Which companies are on the list?

As of the latest update in June 2023, 97 companies are listed. These include:

  • Tech and tourism giants like Airbnb, Booking.com, Expedia and TripAdvisor, which profit from tourism on stolen Palestinian land.
  • Israeli banks and financial institutions that fund settlement expansion.
  • Construction and infrastructure companies that build settlements, the Apartheid Wall and apartheid roads.
  • Manufacturing and agricultural companies that steal Palestinian land and resources for profit.

Why does the UN database matter?

The database names and shames companies that profit from Israel’s war crimes. While it does not impost direct legal consequences, it is a powerful tool for:

  • Holding corporations accountable and pressuring them to stop supporting apartheid.
  • Pushing governments to ban trade with illegal settlements.
  • Helping consumers and activists boycott companies complicit in Israel’s colonisation of Palestinian land.

Australia’s obligations following the ICJ Advisory Opinion in 2024

In July 2024, the ICJ handed down an advisory opinion on the legal consequences arising from Israel’s policies and practices in the occupied Palestinian territory (OPT). The court reaffirmed that Israel’s occupation and its settlements and exploitation of natural resources are all illegal under international law.

The court ruling also sought to answer the question as to what the legal consequences and obligations were for all states and the UN. Importantly, this ruling did not create new legal obligations for states but it reaffirmed that all states are obligated to:

  • Abstain from entering into economic or trade dealings with Israel that concern the OPT, or that entrench Israel’s unlawful presence.
  • Take steps to prevent trade of investment relations that assist in the maintenance of the illegal occupation, including the settlements.
  • Not recognise Israel’s presence as lawful or legal.
  • Not to render aid or assistance in maintaining the occupation including the settlements.
  • To ensure that any impediment to Palestinian self-determination, resulting from the settlements or occupation, are brought to an end.

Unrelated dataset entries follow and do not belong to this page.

(** * Further properties *)

(** ** The probe, in any world *)

(** The loop tries a prefix of its offsets; the last one tried decides,
    all before it answered not-found. *)
Lemma fetch_loop_shape (W : World) (offs : list Z) (s : State) :
  let r := fetch_loop W (tags_at W offs) s in
  let nf := fun i => pull_not_found W (candidate W (self s) i) = true in
  exists tried rest,
    offs = (tried ++ rest)%list
    /\ proc (snd r) = attempts W (self s) tried (proc s)
    /\ match fst r with
       | Return None => rest = [] /\ Forall nf tried
       | Return (Some spec) =>
           exists before k,
             tried = (before ++ [k])%list /\ Forall nf before
             /\ spec = candidate W (self s) k
             /\ pull W spec = Return tt
       | Raise e =>
           exists before k d,
             tried = (before ++ [k])%list /\ Forall nf before
             /\ e = DockerError d
             /\ pull W (candidate W (self s) k) = Raise d
             /\ errors.isinstance d errors.NotFound = false
       end.
Proof.
  cbv zeta. revert s; induction offs as [|i offs IH]; intros s.
  - exists [], []. cbn. auto.
  - rewrite fetch_loop_step. cbv zeta.
    destruct (pull W (candidate W (self s) i)) as [[]|d] eqn:P.
    + exists [i], offs. cbn [fst snd proc]. repeat split.
      exists [], i. repeat split; auto.
    + destruct (errors.isinstance d errors.NotFound) eqn:N.
      * destruct (IH {| self := self s; proc := attempt W (self s) (proc s) i |})
          as (tried & rest & E & T & R).
        cbn [self proc] in *.
        assert (Hi : pull_not_found W (candidate W (self s) i) = true)
          by (unfold pull_not_found; rewrite P; exact N).
        exists (i :: tried), rest. split; [rewrite E; reflexivity|].
        split; [exact T|].
        destruct (fst (fetch_loop W (tags_at W offs)
                         {| self := self s; proc := attempt W (self s) (proc s) i |}))
          as [[spec|]|e].
        -- destruct R as (before & k & E1 & F & E2 & E3).
           exists (i :: before), k. rewrite E1. repeat split; auto.
        -- destruct R as [R1 R2]. split; auto.
        -- destruct R as (before & k & d' & E1 & F & E2 & E3 & E4).
           exists (i :: before), k, d'. rewrite E1. repeat split; auto.
      * exists [i], offs. cbn [fst snd proc]. repeat split.
        exists [], i, d. repeat split; auto.
Qed.

Lemma range_prefix (lo hi : Z) (tried rest : list Z) :
  range lo hi = (tried ++ rest)%list ->
  tried = range lo (lo + Z.of_nat (length tried))
  /\ (Z.of_nat (length tried) <= Z.of_nat (Z.to_nat (hi - lo))).
Proof.
  intros E.
  assert (L : (length tried <= Z.to_nat (hi - lo))%nat).
  { rewrite <- range_length, E, length_app. lia. }
  split; [|lia].
  destruct tried as [|x tried'].
  { cbn [length Z.of_nat]. unfold range.
    replace (lo + 0 - lo) with 0 by lia. reflexivity. }
  remember (x :: tried') as tried eqn:Q.
  assert (0 < length tried)%nat by (rewrite Q; cbn; lia). clear Q.
  rewrite (range_app lo (lo + Z.of_nat (length tried)) hi) in E by lia.
  apply (f_equal (firstn (length tried))) in E.
  rewrite !firstn_app in E.
  rewrite range_length in E.
  replace (lo + Z.of_nat (length tried) - lo) with (Z.of_nat (length tried)) in E by lia.
  rewrite Nat2Z.id, Nat.sub_diag in E. cbn [firstn] in E.
  rewrite !app_nil_r in E.
  rewrite firstn_all in E.
  rewrite firstn_all2 in E by (rewrite range_length; lia).
  symmetry. exact E.
Qed.

Lemma range_last (lo : Z) (before : list Z) (k : Z) :
  (before ++ [k])%list = range lo (lo + Z.of_nat (length (before ++ [k]))) ->
  k = lo + Z.of_nat (length before)
  /\ before = range lo k.
Proof.
  intros E. rewrite length_app in E. cbn [length] in E.
  replace (lo + Z.of_nat (length before + 1))
    with ((lo + Z.of_nat (length before)) + 1) in E by lia.
  rewrite range_snoc in E by lia.
  apply app_inj_tail in E. destruct E as [A B]. subst k. auto.
Qed.

(** The complete contract of [fetch_parent_image]: for some [k] from 0
    to 15 the oracle was asked for the offsets 1 to [k] and
    those candidates were pulled, in that order and nothing else;
    the candidates before [k] answered not-found; the result is the
    [k]-th candidate, which pulled, or [None] with [k = 15] and the
    last candidate not found as well, or the error of the [k]-th pull,
    which is a docker error that is no [NotFound]. *)
Lemma fetch_parent_image_shape (W : World) (s : State) :
  let r := fetch_parent_image W s in
  let cand := candidate W (self s) in
  exists k,
    0 <= k < 16
    /\ proc (snd r) = attempts W (self s) (range 1 (k + 1)) (proc s)
    /\ (forall i, 1 <= i < k -> pull_not_found W (cand i) = true)
    /\ match fst r with
       | Return None => k = 15 /\ pull_not_found W (cand 15) = true
       | Return (Some spec) => 1 <= k /\ spec = cand k /\ pull W spec = Return tt
       | Raise e =>
           exists d, 1 <= k /\ e = DockerError d /\ pull W (cand k) = Raise d
                     /\ errors.isinstance d errors.NotFound = false
       end.
Proof.
  cbv zeta. unfold fetch_parent_image. rewrite get_possible_parent_tags_range.
  destruct (fetch_loop_shape W (range 1 16) s) as (tried & rest & E & T & R).
  destruct (range_prefix 1 16 tried rest E) as [Et Len].
  change (Z.of_nat (Z.to_nat (16 - 1))) with 15 in Len.
  destruct (fst (fetch_loop W (tags_at W (range 1 16)) s)) as [[spec|]|e].
  - destruct R as (before & k & E1 & F & E2 & E3).
    rewrite E1 in Et. destruct (range_last 1 before k Et) as [Ek Eb].
    rewrite E1, length_app in Len. cbn [length] in Len.
    exists k. split; [lia|]. split; [|split].
    + rewrite T, E1, Eb, range_snoc by lia. reflexivity.
    + intros i Hi. rewrite Forall_forall in F. apply F. rewrite Eb.
      apply in_range. lia.
    + split; [lia|]. auto.
  - destruct R as [-> F]. rewrite app_nil_r in E.
    assert (L : length tried = 15%nat) by (rewrite <- E; reflexivity).
    exists 15. split; [lia|]. split; [|split].
    + rewrite T, <- E. reflexivity.
    + intros i Hi. rewrite Forall_forall in F. apply F. rewrite <- E.
      apply in_range. lia.
    + split; [reflexivity|]. rewrite Forall_forall in F. apply F.
      rewrite <- E. apply in_range. lia.
  - destruct R as (before & k & d & E1 & F & E2 & E3 & E4).
    rewrite E1 in Et. destruct (range_last 1 before k Et) as [Ek Eb].
    rewrite E1, length_app in Len. cbn [length] in Len.
    exists k. split; [lia|]. split; [|split].
    + rewrite T, E1, Eb, range_snoc by lia. reflexivity.
    + intros i Hi. rewrite Forall_forall in F. apply F. rewrite Eb.
      apply in_range. lia.
    + exists d. split; [lia|]. auto.
Qed.

(** X1: a spec that [fetch_parent_image] returns has been pulled with
    success: it is the candidate of some offset [k] of 1..15, every
    candidate before it answered not-found, and the pulls made are
    those of the offsets 1..[k], in that order. *)
Theorem X1_probe_result_was_pulled (W : World) (s : State) (spec : string)
        (H : fst (fetch_parent_image W s) = Return (Some spec)) :
  pull W spec = Return tt
  /\ exists k,
      1 <= k < 16
      /\ spec = candidate W (self s) k
      /\ (forall i, 1 <= i < k ->
                    pull_not_found W (candidate W (self s) i) = true)
      /\ pulled (trace (proc (snd (fetch_parent_image W s))))
         = (pulled (trace (proc s))
            ++ map (candidate W (self s)) (range 1 (k + 1)))%list.
Proof.
  destruct (fetch_parent_image_shape W s) as (k & K & T & F & R).
  rewrite H in R. destruct R as (K1 & E & P).
  split; [exact P|]. exists k. repeat split; try lia; auto.
  rewrite T.
  destruct (attempts_trace W (self s) (range 1 (k + 1)) (proc s)) as (A & _).
  exact A.
Qed.

Lemma X1_probe_result_was_pulled_witness :
  fst (fetch_parent_image world_short_history state_short_history)
  = Return (Some "hub:")
  /\ pull world_short_history "hub:" = Return tt.
Proof.
  split; [reflexivity|].
  apply (X1_probe_result_was_pulled world_short_history state_short_history "hub:"
                                    eq_refl).
Defined.

(** X2: [fetch_parent_image] returns [None] exactly when each of the
    fifteen candidates answers not-found. *)
Theorem X2_probe_none_iff (W : World) (s : State) :
  fst (fetch_parent_image W s) = Return None
  <-> (forall i, 1 <= i < 16 ->
                 pull_not_found W (candidate W (self s) i) = true).
Proof.
  split.
  - intros H. destruct (fetch_parent_image_shape W s) as (k & K & T & F & R).
    rewrite H in R. destruct R as [-> L].
    intros i Hi. destruct (Z.eq_dec i 15) as [->|N]; [exact L|].
    apply F. lia.
  - intros H. rewrite (fetch_parent_image_none W s H). reflexivity.
Qed.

In addition, all state parties to the Fourth Geneva Convention have the obligation to ensure compliance by Israel with international humanitarian law, as embodied in that convention. This includes the obligation for states to prevent:

  • Individual or mass forcible transfers, as well as deportations of protected persons from the occupied territory to the territory of the Occupying Power, or that of any other country.
  • The deportation or transfer of parts of the occupying powers own civilian population into the occupied territory.

Failure to act on these obligations makes Australia complicit in sustaining Israel’s illegal occupation and settler-colonial enterprise, violating international law and undermining Palestinian self-determination.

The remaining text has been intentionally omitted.